Activity =
Transcribe the following entries word for word. End with the line where "the buffer, the" appears.

------ Source records

(* ===== verification/RealitySilent.v ===== *)
(** * A handshake that fails sends nothing

    From [c.buffering = true] on, everything up to the final [flush] goes to
    the buffer, the alerts too, and the server closes the transport without
    flushing it. *)

From S2P Require Import Prelude Common HalfConn Cryptobyte Hello Messages Gcm CipherSuites Kdf Conn.
From S2P Require Import Negotiation Auth Ticket RealityHandshake.

Open Scope go_scope.

Create HintDb silent.

Section silent.
Context {S A C K : Type} `{Stream S} `{RecordAEAD A} `{CbcMode C} `{MacFun K}.
Abbreviation cn := (Conn S A C K).
Abbreviation M := (@M S A C K).
Context (dyn_off : bool) (rand : nat -> nat -> option bytes).

(** Nothing has gone to the network, and nothing will before a flush. *)
Definition kept (c c' : cn) : Prop :=
  buffering c' = true /\ net_out c' = net_out c /\ net_w c' = net_w c.

Definition silent {R} (m : M R) : Prop := forall c, buffering c = true -> kept c (snd (m c)).

Lemma kept_trans c1 c2 c3 : kept c1 c2 -> kept c2 c3 -> kept c1 c3.
Proof. intros (? & ? & ?) (? & ? & ?). unfold kept. split_and!; congruence. Qed.

Lemma silent_ret {R} (r : R) : silent (ret r).
Proof. by intros c Hb. Qed.
Lemma silent_fail {R} e : silent (R:=R) (fail e).
Proof. by intros c Hb. Qed.
Lemma silent_panic {R} w : silent (R:=R) (panic w).
Proof. by intros c Hb. Qed.
Lemma silent_get {R} (f : cn -> R) : silent (get f).
Proof. by intros c Hb. Qed.
Lemma silent_lift {R} o : silent (lift (R:=R) o).
Proof. by intros c Hb. Qed.
Lemma silent_raise e : silent (raise e).
Proof. by destruct e. Qed.
Lemma silent_read_rand n : silent (read_rand rand n).
Proof. by intros c Hb. Qed.

Lemma silent_modify f : (forall c : cn, buffering c = true -> kept c (f c)) -> silent (modify f).
Proof. intros Hf c Hb. by apply Hf. Qed.

Lemma silent_bind {R Q} (m : M R) (k : R -> M Q) : silent m -> (forall x, silent (k x)) -> silent (bind m k).
Proof.
  intros Hm Hk c Hb. unfold bind. pose proof (Hm c Hb) as Hkp. destruct (m c) as [[x|e|w] c1]; [|done..].
  apply (kept_trans c c1); [done|]. apply Hk, Hkp.
Qed.

Lemma silent_try {R} (m : M R) : silent m -> silent (try_ m).
Proof. intros Hm c Hb. pose proof (Hm c Hb) as Hkp. unfold try_. by destruct (m c) as [[x|e|w] c1]. Qed.

Lemma silent_on_out {R} (f : halfConn S A C K -> outcome conn_error R * halfConn S A C K) : silent (on_out f).
Proof. intros c Hb. unfold on_out. by destruct (f (cout c)). Qed.

Lemma silent_set_out_err e : silent (set_out_err e).
Proof. by intros c Hb. Qed.
End silent.

#[export] Hint Resolve silent_ret silent_fail silent_panic silent_get silent_lift silent_raise silent_read_rand
  silent_on_out silent_set_out_err silent_try : silent.

(** Go through a method by its syntax. *)
Ltac silence :=
  repeat lazymatch goal with
  | |- forall _, _ => intro
  | |- silent (bind _ _) => apply silent_bind
  | |- silent (match ?x with _ => _ end) => destruct x
  end; eauto with silent.

Section writing.
Context {S A C K : Type} `{Stream S} `{RecordAEAD A} `{CbcMode C} `{MacFun K}.
Abbreviation cn := (Conn S A C K).
Abbreviation M := (@M S A C K).
Context (dyn_off : bool) (rand : nat -> nat -> option bytes).

Lemma silent_write data : silent (write data : M _).
Proof. intros c Hb. unfold write, bind, get. by rewrite Hb. Qed.

Lemma silent_maxPayload typ : silent (maxPayloadSizeForWrite dyn_off typ : M _).
Proof.
  intros c Hb. unfold maxPayloadSizeForWrite. destruct (_ || _); [done|]. destruct (_ <=? _); [done|].
  destruct (cipher_payload _ _); [|done..]. by destruct (1000 <? _).
Qed.

Lemma silent_encrypt_record hdr payload : silent (encrypt_record rand hdr payload).
Proof. intros c Hb. unfold encrypt_record, on_out. by destruct (encrypt _ _ _ _). Qed.

Lemma silent_writeRecords_fuel stuck fuel typ data n : silent stuck ->
  silent (writeRecords_fuel dyn_off rand stuck fuel typ data n).
Proof.
  intros Hs. revert data n. induction fuel as [|fuel IH]; intros data n; cbn [writeRecords_fuel]; [silence|].
  destruct (length data =? 0)%nat; [silence|]. apply silent_bind; [apply silent_maxPayload|intros k].
  destruct (_ <? 0); [silence|]. apply silent_bind; [silence|intros v]. set (hdr := record_header _ _ _).
  intros c Hb. pose proof (silent_encrypt_record hdr (take (Z.to_nat (if k <? Z.of_nat (length data) then k else Z.of_nat (length data))) data) c Hb) as He.
  destruct (encrypt_record _ _ _ _) as [[out|e|w] c1]; [|done..]. apply (kept_trans c c1); [done|].
  apply silent_bind; [apply silent_write| |apply He]. intros [? [e|]]; [silence|]. apply IH.
Qed.

Lemma silent_writeRecords typ data : silent (writeRecords dyn_off rand typ data).
Proof. apply silent_writeRecords_fuel. apply silent_panic. Qed.

Lemma silent_sendAlertLocked a : silent (sendAlertLocked dyn_off rand a).
Proof. unfold sendAlertLocked. apply silent_bind; [apply silent_writeRecords|]. silence. Qed.

Lemma silent_sendAlert a : silent (sendAlert dyn_off rand a).
Proof. apply silent_sendAlertLocked. Qed.

Lemma silent_writeRecordLocked typ data : silent (writeRecordLocked dyn_off rand typ data).
Proof.
  unfold writeRecordLocked. apply silent_bind; [apply silent_writeRecords|]. intros [n [e|]]; [silence|].
  apply silent_bind; [silence|]. intros v. destruct (_ && _); [|silence].
  apply silent_bind; [silence|]. intros [[]|]; silence. apply silent_sendAlertLocked.
Qed.

Lemma silent_modify_out f : silent (modify (fun c : cn => with_cout (f c) c) : M _).
Proof. by intros c Hb. Qed.
Lemma silent_modify_in f : silent (modify (fun c : cn => with_cin (f c) c) : M _).
Proof. by intros c Hb. Qed.
Lemma silent_modify_handshakeBuf b : silent (modify (fun c : cn => with_handshakeBuf b c) : M _).
Proof. by intros c Hb. Qed.

Lemma silent_batch data : silent (batch_handshake data : M _).
Proof.
  unfold batch_handshake. apply silent_bind; [silence|]. intros [buf|]; [|silence]. destruct data as [|first data]; [silence|].
  destruct (negb _); [|silence]. destruct (negb _); (apply silent_bind; [apply silent_modify_handshakeBuf|silence]).
Qed.

Lemma silent_writeHandshakeRecord m : silent (writeHandshakeRecord dyn_off rand m).
Proof.
  unfold writeHandshakeRecord. destruct m as [data| |]; [|silence..].
  apply silent_bind; [apply silent_batch|]. intros [d|]; [apply silent_writeRecordLocked|silence].
Qed.

Lemma silent_writeRecord typ data : silent (writeRecord dyn_off rand typ data).
Proof.
  unfold writeRecord. destruct (_ =? _); [|apply silent_writeRecordLocked].
  apply silent_bind; [apply silent_batch|]. intros [d|]; [apply silent_writeRecordLocked|silence].
Qed.

Lemma silent_writeChangeCipherRecord : silent (writeChangeCipherRecord dyn_off rand).
Proof. unfold writeChangeCipherRecord. apply silent_bind; [apply silent_writeRecordLocked|]. silence. Qed.
End writing.

#[export] Hint Resolve silent_write silent_sendAlert silent_writeRecord silent_writeHandshakeRecord
  silent_writeChangeCipherRecord silent_modify_out silent_modify_in : silent.

Section handshake.
Context {S A C K : Type} `{Stream S} `{RecordAEAD A} `{CbcMode C} `{MacFun K}.
Context `{Hashes} `{KeyExchange} `{CryptoString} {B : Type} `{Builder B} {X : Type} `{X509 X}.
Abbreviation cn := (Conn S A C K).
Abbreviation M := (@M S A C K).
Context (dyn_off : bool) (rand : nat -> nat -> option bytes).
Context (suite_aead : aead_fn -> bytes -> bytes -> outcome conn_error A).
Context (ed25519Priv signedCert : bytes).
Context (ed25519_Sign : bytes -> bytes -> outcome conn_error bytes).
Context (aes_ctr : bytes -> bytes -> bytes -> bytes).
Context (fips : bool).
Context (config : hsConfig X) (info : connInfo X).

Lemma silent_or_alert {R} a (m : M R) : silent m -> silent (or_alert dyn_off rand a m).
Proof.
  intros Hm c Hb. unfold or_alert. pose proof (Hm c Hb) as Hkp. destruct (m c) as [[x|e|w] c1]; [done| |done].
  apply (kept_trans c c1); [done|].
  apply (silent_bind (sendAlert dyn_off rand a) (fun _ => fail (R:=R) e)); [apply silent_sendAlert|silence|apply Hkp].
Qed.

Lemma silent_send msg d : silent (send (B:=B) dyn_off rand msg d).
Proof. unfold send. silence. Qed.

Lemma silent_writeKeyLog label random secret : silent (writeKeyLog dyn_off rand config label random secret).
Proof. unfold writeKeyLog. silence. Qed.

Lemma silent_set_out_secret s lvl secret : silent (set_out_secret (S:=S) (C:=C) (K:=K) suite_aead s lvl secret).
Proof. unfold set_out_secret. silence. Qed.
Lemma silent_set_in_secret s lvl secret : silent (set_in_secret (S:=S) (C:=C) (K:=K) suite_aead s lvl secret).
Proof. unfold set_in_secret. silence. Qed.
#[local] Hint Resolve silent_or_alert silent_send silent_writeKeyLog silent_set_out_secret silent_set_in_secret : silent.

Lemma silent_sendServerParameters hs : silent (sendServerParameters (B:=B) dyn_off rand suite_aead config info hs).
Proof. unfold sendServerParameters, sendDummyChangeCipherSpec. silence. Qed.

Lemma silent_sign_transcript hs : silent (sign_transcript (S:=S) dyn_off rand ed25519Priv ed25519_Sign hs).
Proof. unfold sign_transcript. silence. Qed.
#[local] Hint Resolve silent_sign_transcript : silent.

Lemma silent_sendServerCertificate hs :
  silent (sendServerCertificate (B:=B) dyn_off rand ed25519Priv ed25519_Sign fips config hs).
Proof. unfold sendServerCertificate. silence. Qed.

Lemma silent_ticket_label st : silent (ticket_label (S:=S) (B:=B) dyn_off rand aes_ctr config info st).
Proof. unfold ticket_label. silence. Qed.
#[local] Hint Resolve silent_ticket_label : silent.

Lemma silent_sendSessionTickets hs : silent (sendSessionTickets (S:=S) (B:=B) dyn_off rand aes_ctr config info hs).
Proof. unfold sendSessionTickets, sendSessionTicket. silence. Qed.
#[local] Hint Resolve silent_sendSessionTickets : silent.

Lemma silent_sendServerFinished hs : silent (sendServerFinished (B:=B) dyn_off rand suite_aead aes_ctr config info hs).
Proof. unfold sendServerFinished. silence. Qed.

Lemma silent_start ch sh : silent (start (S:=S) (A:=A) (C:=C) (K:=K) rand ch sh).
Proof. unfold start. silence. Qed.

(** [handshake] is a silent part and the flush. *)
Definition send_flight (hs : hstate) : M hstate :=
  do! hs := sendServerParameters (B:=B) dyn_off rand suite_aead config info hs in
  do! hs := sendServerCertificate (B:=B) dyn_off rand ed25519Priv ed25519_Sign fips config hs in
  do! hs := sendServerFinished (B:=B) dyn_off rand suite_aead aes_ctr config info hs in
  do! c := get (fun c => c) in
  do! _ := (if negb (nth_len (handshakeLen (cout c)) 6 =? 0)
            then do! (_, err) := writeRecord dyn_off rand recordTypeHandshake [typeNewSessionTicket] in raise err
            else ret tt) in
  ret hs.

Lemma silent_send_flight hs : silent (send_flight hs).
Proof.
  apply silent_bind; [apply silent_sendServerParameters|intros ?].
  apply silent_bind; [apply silent_sendServerCertificate|intros ?].
  apply silent_bind; [apply silent_sendServerFinished|]. silence.
Qed.

Definition before_flush (ch : clientHelloMsg.t) (sh : serverHelloMsg.t) : M hstate :=
  do! hs := start rand ch sh in
  do! certificate := lift (reality_cert signedCert ed25519Priv (AuthKey info)) in
  do! _ := modify (with_buffering true) in
  send_flight (set_cert certificate Ed25519 hs).
Definition flush_all (hs : hstate) : M hstate := do! (_, err) := flush in do! _ := raise err in ret hs.

Lemma bind_bind {R Q T} (m : M R) (k : R -> M Q) (l : Q -> M T) c : bind (bind m k) l c = bind m (fun x => bind (k x) l) c.
Proof. unfold bind. by destruct (m c) as [[x|e|w] c1]. Qed.

Lemma bind_ext {R Q} (m : M R) (k l : R -> M Q) c : (forall x c, k x c = l x c) -> bind m k c = bind m l c.
Proof. intros Hk. unfold bind. by destruct (m c) as [[x|e|w] c1]. Qed.

Lemma handshake_split ch sh c :
  handshake (B:=B) dyn_off rand suite_aead ed25519Priv signedCert ed25519_Sign aes_ctr fips config info ch sh c =
  bind (before_flush ch sh) flush_all c.
Proof.
  unfold handshake, before_flush, send_flight. repeat (rewrite bind_bind; apply bind_ext; intros). reflexivity.
Qed.

Lemma start_kept ch sh c : let '(r, c') := start (S:=S) (A:=A) (C:=C) (K:=K) rand ch sh c in
  net_out c' = net_out c /\ net_w c' = net_w c.
Proof.
  unfold start. destruct (cipherSuiteTLS13ByID _); [|done]. unfold read_rand, lift, ret, bind. cbv beta iota zeta.
  destruct (key_exchange _ _ _) as [[shared data]| |]; done.
Qed.

Lemma before_flush_kept ch sh c : let '(r, c') := before_flush ch sh c in
  net_out c' = net_out c /\ net_w c' = net_w c.
Proof.
  unfold before_flush. pose proof (start_kept ch sh c) as Hst. unfold bind at 1.
  destruct (start _ _ _ c) as [[hs|e|w] c1]; [|done..]. unfold bind at 1, lift at 1.
  destruct (reality_cert _ _ _) as [cert|e|w]; [|done..]. unfold bind at 1, modify at 1.
  cbv beta iota zeta.
  pose proof (silent_send_flight (set_cert cert Ed25519 hs) (with_buffering true c1) eq_refl) as (_ & Hn & Hw).
  destruct (send_flight _ _) as [r c']. cbn in Hn, Hw. split; [by rewrite Hn; apply Hst|by rewrite Hw; apply Hst].
Qed.

(** C9: the handshake with an authenticated client is all or nothing: until
    the final flush nothing goes to the network, whatever the messages, the
    lengths, the key log and the randomness do; if it fails, by an error or a
    panic and with the transport accepting writes, the client has received not
    a byte of the server's, no alert either. *)
Theorem handshake_silent ch sh c : (forall n e w, net_w c <> WriteFails n e :: w) ->
  match handshake (B:=B) dyn_off rand suite_aead ed25519Priv signedCert ed25519_Sign aes_ctr fips config info ch sh c with
  | (Ret _, c') => exists sent, net_out c' = net_out c ++ sent
  | (_, c') => net_out c' = net_out c
  end.
Proof.
  intros Hw. rewrite handshake_split. pose proof (before_flush_kept ch sh c) as Hk. unfold bind.
  destruct (before_flush ch sh c) as [[hs|e|w] c1]; [|by apply Hk..]. destruct Hk as [Hn Hnw].
  unfold flush_all, flush, bind, get, modify, ret, conn_Write, raise. rewrite <- Hn.
  destruct (length (sendBuf c1) =? 0)%nat; [by exists []; rewrite app_nil_r|].
  destruct (net_w c1) as [|[n e|] w'] eqn:E.
  - by exists (sendBuf c1).
  - by destruct (Hw n e w').
  - by exists (sendBuf c1).
Qed.
End handshake.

------------

Finished exercise =
(* ===== verification/RealitySilent.v ===== *)
(** * A handshake that fails sends nothing

    From [c.buffering = true] on, everything up to the final [flush] goes to
    the buffer, the alerts too, and the server closes the transport without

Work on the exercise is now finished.